Brb, bout to post this on nextdoor and watch all my neighbors fight.

Seriously though, this dude made a post on there today about how he's "been wearing his army gear the last few days and no one has thanked him for his service." I would walk into traffic if I was ever that embarrassing.

[–] [email protected] 26 points 6 months ago* (last edited 6 months ago) (2 children)
[–] frickineh 18 points 6 months ago

My area has near constant posts about a vehicle driving by someone's house, accompanied by blurry footage of absolutely nothing of note, and half the commenters are convinced that it's for a crime and the other half are like, "you know this is a public street with other residents, right?" God forbid a realtor ever takes photos for comps. It's the fucking mafia, out to steal all of Janice's lawn ornaments, obviously.

It's just an absolute black hole of suck, but I work for a nearby city, so it's a good way to find out if there are resident concerns that aren't batshit crazy, so I keep my account active. I can only tolerate about 5 minutes at a time, though.
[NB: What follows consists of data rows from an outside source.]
(** A range inside the first page: the pages of the file afterwards. *)
Lemma write_first_page st G U self n cs ps offset buffer :
  let count := Z.of_nat (length buffer) in
  tmpfs_inv st G U -> nodes st !! self = Some n -> body n = TmpfsNode cs ps ->
  0 <= offset -> 0 < count -> offset + count <= ARCH_PAGE_GRAN ->
  tmpfs_write HHDM junk self offset buffer st = Panic \/
  exists p ps' new st1 G1 U1,
    let size := if vn_size n <? offset + count then offset + count else vn_size n in
    let st' := set_fmem (write_bytes (fmem st1) (p + offset) buffer)
      (set_nodes (<[self := set_size size (set_body (TmpfsNode cs (p :: ps')) n)]> (nodes st1)) st1) in
    p :: ps' = ps ++ new /\ tmpfs_write HHDM junk self offset buffer st = Ok (EOK, count, st') /\
    tmpfs_inv st' G1 U1 /\ nodes st1 = nodes st /\ Z.of_nat (length ps') < 2 ^ 51 /\
    Forall (fun q => q - HHDM ∉ G) new /\ phys_page (p - HHDM) /\
    (forall q x, data_page (fmem st) q -> q ∉ new -> q <= x < q + ARCH_PAGE_GRAN -> fmem st1 !! x = fmem st !! x).
Proof.
  intros count HI Hn Hb Ho Hc Hoc. destruct (inv_size _ _ _ _ _ _ _ HI Hn Hb) as (Hsz & Hlen & Hmax).
  unfold tmpfs_write. fold count. unfold pages_of, children_of. run Hn. rewrite Hb. go.
  assert (ARCH_PAGE_GRAN = 4096) as EG by done.
  rewrite (u64_small (offset + count)) by lia. rewrite !page_count_val by lia.
  assert ((offset + count + 4095) / ARCH_PAGE_GRAN = 1) as En by (rewrite EG in *; dlia). rewrite En, <- Hlen.
  assert (Hnsz : let size := if vn_size n <? offset + count then offset + count else vn_size n in
    0 <= size < 2 ^ 63 /\ (size + 4095) / ARCH_PAGE_GRAN = Z.max 1 (Z.of_nat (length ps))).
  { cbv zeta. destruct (Z.ltb_spec (vn_size n) (offset + count)); rewrite Hlen, EG in *; split; [lia|dlia|lia|dlia]. }
  cbv zeta in Hnsz. set (size := if vn_size n <? offset + count then offset + count else vn_size n) in *. destruct Hnsz as [Hs1 Hs2].
  destruct ps as [|p ps'].
  - cbn [length]. change (Z.of_nat 0 <? 1) with true. cbv iota. change (Z.to_nat (1 - Z.of_nat 0)) with 1%nat.
    destruct (grow_one st G U HI) as [E|(p & st1 & U1 & E & E1 & Hpn & Hdp & HG1 & HU1 & HsubU & Hdk & Hout)]; run E; [by left|right].
    cbn [app]. pose proof (write_first p [] offset buffer (fmem st1) Ho Hc Hoc ltac:(simpl; lia)) as Ew. fold count in Ew. run Ew. rewrite (u64_small (offset + count)) by lia. fold size.
    exists p, [], [p], st1, ({[p - HHDM]} ∪ G), U1. split; [done|]. split; [done|]. split; [|split; [done|split; [done|]]].
    + apply (inv_update st st1 G _ U U1 self n cs [] [p] size); try done.
      * clear; set_solver.
      * apply NoDup_singleton.
      * apply Forall_singleton. split; [clear; set_solver|]. split; [done|by destruct Hdp].
      * intros q [Hq| ->%list_elem_of_singleton]; apply mapped_write; [by apply Hdk|by destruct Hdp].
      * rewrite page_count_val by done. by rewrite Hs2.
    + split; [by apply Forall_singleton|]. split; [by destruct Hdp|]. intros q x [Hq _] Hne Hx. apply (Hout q); [done| |done].
      intros ->. apply Hne. left.
  - rewrite (proj2 (Z.ltb_ge _ 1)) by (simpl; lia). right. go. rewrite app_nil_r.
    assert (Z.of_nat (length ps') < 2 ^ 51) as Hl51 by (simpl in Hlen; rewrite EG in *; dlia).
    pose proof (write_first p ps' offset buffer (fmem st) Ho Hc Hoc Hl51) as Ew. fold count in Ew. run Ew. rewrite (u64_small (offset + count)) by lia. fold size.
    destruct (ti_file _ _ _ HI _ _ Hn) as (_ & _ & _ & Hnd & Hall). unfold file_pages in Hnd, Hall. rewrite Hb in Hnd, Hall.
    apply Forall_cons in Hall as [[Hdp _] _].
    exists p, ps', [], st, G, U. split; [by rewrite app_nil_r|]. split; [done|]. split; [|split; [done|split]].
    + rewrite <- (app_nil_r (p :: ps')). apply (inv_update st st G _ U U self n cs (p :: ps') [] size); try done.
      * by destruct HI.
      * by destruct HI.
      * by rewrite app_nil_r.
      * intros q [Hq|Hq%elem_of_nil]; [|done]. apply mapped_write. by destruct Hq.
      * rewrite app_nil_r, page_count_val by done. rewrite Hs2. simpl. lia.
    + done.
    + split; [done|]. split; [by destruct Hdp|done].
Qed.
End proofs.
[–] [email protected] 1 points 6 months ago

Nextdoor is literally useless house wives removed about NIMBY shit. I despise it. It is actively DNS Blocked at home.

[–] [email protected] 13 points 6 months ago (1 children)

A lot of other veterans would agree with you. Memorial day is for the ones that didnt make it home. This dumbass mightve been better off following their footsteps if this is his usual level of thoughtfulness.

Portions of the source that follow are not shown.